A few days ago, experts discovered at least four different samples of this macOS malware on VirusTotal specialized platform. These malware variants exploit a bypass vulnerability to execute malicious code on macOS without requiring the user to approve the action through a dialog box.

The latest version of the malware, known as OSX/Linker, has not been detected in the wild yet, so IT security audit experts considered that it is still in a developmental stage. Even though all malware variants exploit the vulnerability in Gatekeeper, the download of any malicious application has not been detected from the server of the threat actors.

Gatekeeper is a security feature built into Apple macOS that verifies digital signatures and downloaded apps before approving their execution, functioning as an additional layer of security against malware. If someone gets to download an application from any website, Gatekeeper will allow or prevent its execution depending on whether it finds a valid certificate approved by Apple; otherwise it will ask for users’ approval to run the application.

However, Gatekeeper was designed to treat external storage drives (such as USB or HDD), in addition to network shares, as secure locations. According to the experts, from these secure locations a user can run any application without requiring subsequent permissions or Gatekeeper alerts.

Late last month, IT security audit specialist revealed a method to exploit this operating system behavior that involves two other legitimate features of macOS: zip files and automount function. The expert created a zip file with a symbolic link to an attacker-controlled network share that macOS will automount.
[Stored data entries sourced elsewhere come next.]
(* ===== verification/Submission.v ===== *)
(** * Archival submissions of a node: [pqcd/src/archival.rs] and
      [emit_archival_submissions_if_epoch_boundary] of [pqcd/src/devnet/dispatch.rs].

    When a block closes an epoch, the node signs the summary of the epoch with the archival
    keys it holds, wraps each signature into a transaction and offers it to its own pool.
    Log output is left out; the task that signs may panic, which ends the step. *)

From S2P Require Import Prelude Crypto Text Types Cbor Payloads Tx FeeMarket Leaves Store StoreInv.
From S2P Require Import ApplyAccounts ApplyValidators Governance Archival ApplyTx Mempool Block Chain.
From S2P Require Import Recovery Round Commit Records Upgrade Storage NodeConfig Keystore BlockTree.
From S2P Require Import Proposer Node SlhDsa PqVerifier.

Definition SUBMIT_GAS_LIMIT : N := 5000.
Definition SUBMIT_FEE : N := 30000.
Definition SLH_DSA_SHAKE_256S_SIG_LEN : N := 29792.

Record SubmissionCandidate := mkSubmissionCandidate {
  sc_operator : Address;
  sc_consensus_alg_id : AlgId.t;
  sc_consensus_seed : bytes;
  sc_archival_sk : bytes;
  sc_sender_nonce : N
}.

Module SubmitError.
Inductive t : Type :=
  | ArchivalSign (e : CryptoError.t)
  | SignatureLength (got : N)
  | Sign
  | Encode (e : TxError.t).
End SubmitError.

(** The body of the loop over the active validators. *)
Definition submission_candidate (state : StateStore) (keystore : Keystore) (v : ValidatorRecord)
    : option SubmissionCandidate :=
  let operator := val_operator v in
  if negb (is_archival_signer state operator) then None
  else
    entry ← get_latest keystore operator;
    archival_sk ← ke_archival_sk entry;
    _ ← get_archival_key state operator;
    let sender_nonce := from_option acc_nonce 0 (get_account state operator) in
    Some (mkSubmissionCandidate operator (ke_sig_alg_id entry) (ke_commit_seed entry) archival_sk
            sender_nonce).

Definition collect_submission_candidates (state : StateStore) (keystore : Keystore)
    : list SubmissionCandidate :=
  omap (submission_candidate state keystore) (active_validators state).

Section submission.
Context `{Ciborium, Shake, Verifier, Signer}.

(** The end of both builders: sign the preimage, attach the signature. *)
Definition sign_envelope (unsigned_tx : Transaction) (seed : bytes)
    : outcome SubmitError.t Transaction :=
  let preimage := build_preimage viper_research_1 unsigned_tx in
  sig ← ok_or (ml_dsa_sign_with_seed (tx_sig_alg_id unsigned_tx) seed preimage) SubmitError.Sign;
  Ok (unsigned_tx <| tx_signature := sig |>).

Definition signed_submit_tx (chain_id : bytes) (candidate : SubmissionCandidate)
    (summary : ArchivalEpochSummary) : outcome SubmitError.t Transaction :=
  let preimage := archival_sig_preimage viper_research_1 (aes_epoch_number summary)
                    (aes_epoch_root summary) in
  sig ← map_err SubmitError.ArchivalSign
    (slh_dsa_shake_256s_sign (sc_archival_sk candidate) preimage);
  ensure (len sig =? SLH_DSA_SHAKE_256S_SIG_LEN) (SubmitError.SignatureLength (len sig)) ;;
  let payload := encode_archival_record_submit_payload
    (mkArchivalRecordSubmitPayload (aes_epoch_number summary) (aes_first_height summary)
       (aes_last_height summary) (aes_epoch_root summary) [(sc_operator candidate, sig)]) in
  sign_envelope
    (mkTransaction 1 chain_id MsgType.ArchivalRecordSubmit (sc_operator candidate)
       (sc_sender_nonce candidate) SUBMIT_FEE 0 SUBMIT_GAS_LIMIT payload
       (sc_consensus_alg_id candidate) 1 [])
    (sc_consensus_seed candidate).

Definition build_signed_submit_tx (chain_id : bytes) (candidate : SubmissionCandidate)
    (summary : ArchivalEpochSummary) : outcome SubmitError.t bytes :=
  signed_tx ← signed_submit_tx chain_id candidate summary;
  map_err SubmitError.Encode (encode_tx signed_tx).

Definition build_signed_register_archival_key_tx (chain_id : bytes) (operator : Address)
    (consensus_alg_id : AlgId.t) (consensus_seed archival_pk : bytes) (nonce : N)
    : outcome SubmitError.t bytes :=
  let payload := encode_register_archival_key_payload (AlgId.as_u16 AlgId.SlhDsaShake256s)
                   archival_pk in
  signed_tx ← sign_envelope
    (mkTransaction 1 chain_id MsgType.ValidatorRegisterArchivalKey operator nonce SUBMIT_FEE 0
       SUBMIT_GAS_LIMIT payload consensus_alg_id 1 [])
    consensus_seed;
  map_err SubmitError.Encode (encode_tx signed_tx).

(** A candidate that fails is skipped. *)
Fixpoint build_submissions (chain_id : bytes) (candidates : list SubmissionCandidate)
    (summary : ArchivalEpochSummary) : outcome SubmitError.t (list bytes) :=
  match candidates with
  | [] => Ok []
  | cand :: rest =>
      match build_signed_submit_tx chain_id cand summary with
      | Ok b => out ← build_submissions chain_id rest summary; Ok (b :: out)
      | Err _ => build_submissions chain_id rest summary
      | Panic => Panic
      end
  end.

Definition admit_submission (n : LiveNode) (raw : bytes) : outcome SubmitError.t LiveNode :=
  match try_admit (nd_mempool n) raw (nd_state n) (nd_fee_params n) with
  | Ok (pool, _) => Ok (n <| nd_mempool := pool |>)
  | Err _ => Ok n
  | Panic => Panic
  end.

(** [chain_id_hex] and [epoch_duration] are those of the configuration. *)
Definition emit_archival_submissions_if_epoch_boundary (chain_id_hex : bytes) (epoch_duration : N)
    (n : LiveNode) (block_height : N) : outcome SubmitError.t LiveNode :=
  if negb (is_epoch_boundary block_height epoch_duration) then Ok n
  else
    match summarize_closed_epoch (dk_chain (nd_disk n)) block_height epoch_duration with
    | None => Ok n
    | Some summary =>
        let candidates := collect_submission_candidates (nd_state n) (nd_keystore n) in
        if bool_decide (candidates = []) then Ok n
        else
          match build_submissions chain_id_hex candidates summary with
          | Ok submissions => foldM admit_submission n submissions
          | _ => Ok n
          end
    end.
End submission.
(** * Cassius message parser: a shallow embedding of [src/message-parser.js]

    The development follows the source file top to bottom: the JavaScript
    string primitives the parser relies on, the [Context] class with its
    [run] method, and the [MessageParser] class with [parse],
    [parseCommand], [parseFormats] and [moderate].

    Conventions.
    - A JavaScript string is a Rocq [string], one [ascii] per UTF-16 code
      unit; only code units below 256 are representable.
    - A JavaScript number that carries a time stamp, a point count or the
      result of [parseInt] is a [number]: an integer, an infinity or
      [NaN].  What [parseInt] reads and what the arithmetic on time stamps
      yields is rounded to the nearest double ([JS.double]); the points of
      the configuration and of a record are counted in [Z], which is exact
      below 2^53.
    - A plain object used as a dictionary ([Commands], [room.listeners],
      [formatsData], the [Config] tables) is a [gmap string _] holding its
      own properties.  A key the object does not hold itself is answered
      by [Object.prototype]: the reads of this file go through
      [JS.inherited], and only a key that is neither own nor inherited is
      [undefined].
    - Calls into collaborators that live outside this file ([room.say],
      [Client.send], [console.log], command handlers, listeners) are
      recorded, in order, as [event]s.  A handler or a listener is
      represented by the way its call completes; the hooks of [Config] are
      functions of their arguments.  What such code may itself write to
      users, rooms or records is outside the embedding. *)

From Stdlib Require Import ZArith List String Ascii Bool Lia.
From stdpp Require Import base option list gmap strings pretty.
When the victim opens the zip and follows the link, they will be directed to the shared network under the hacker’s control and execute malicious files without the system requesting the victim’s authorization. The expert notified the company last February and, as more than 90 days have passed and the flaw has not been corrected, he decided to disclose the vulnerability.

Experts from the International Institute of Cyber Security (IICS) recommend blocking NFS communications as a workaround while Apple releases an update patch.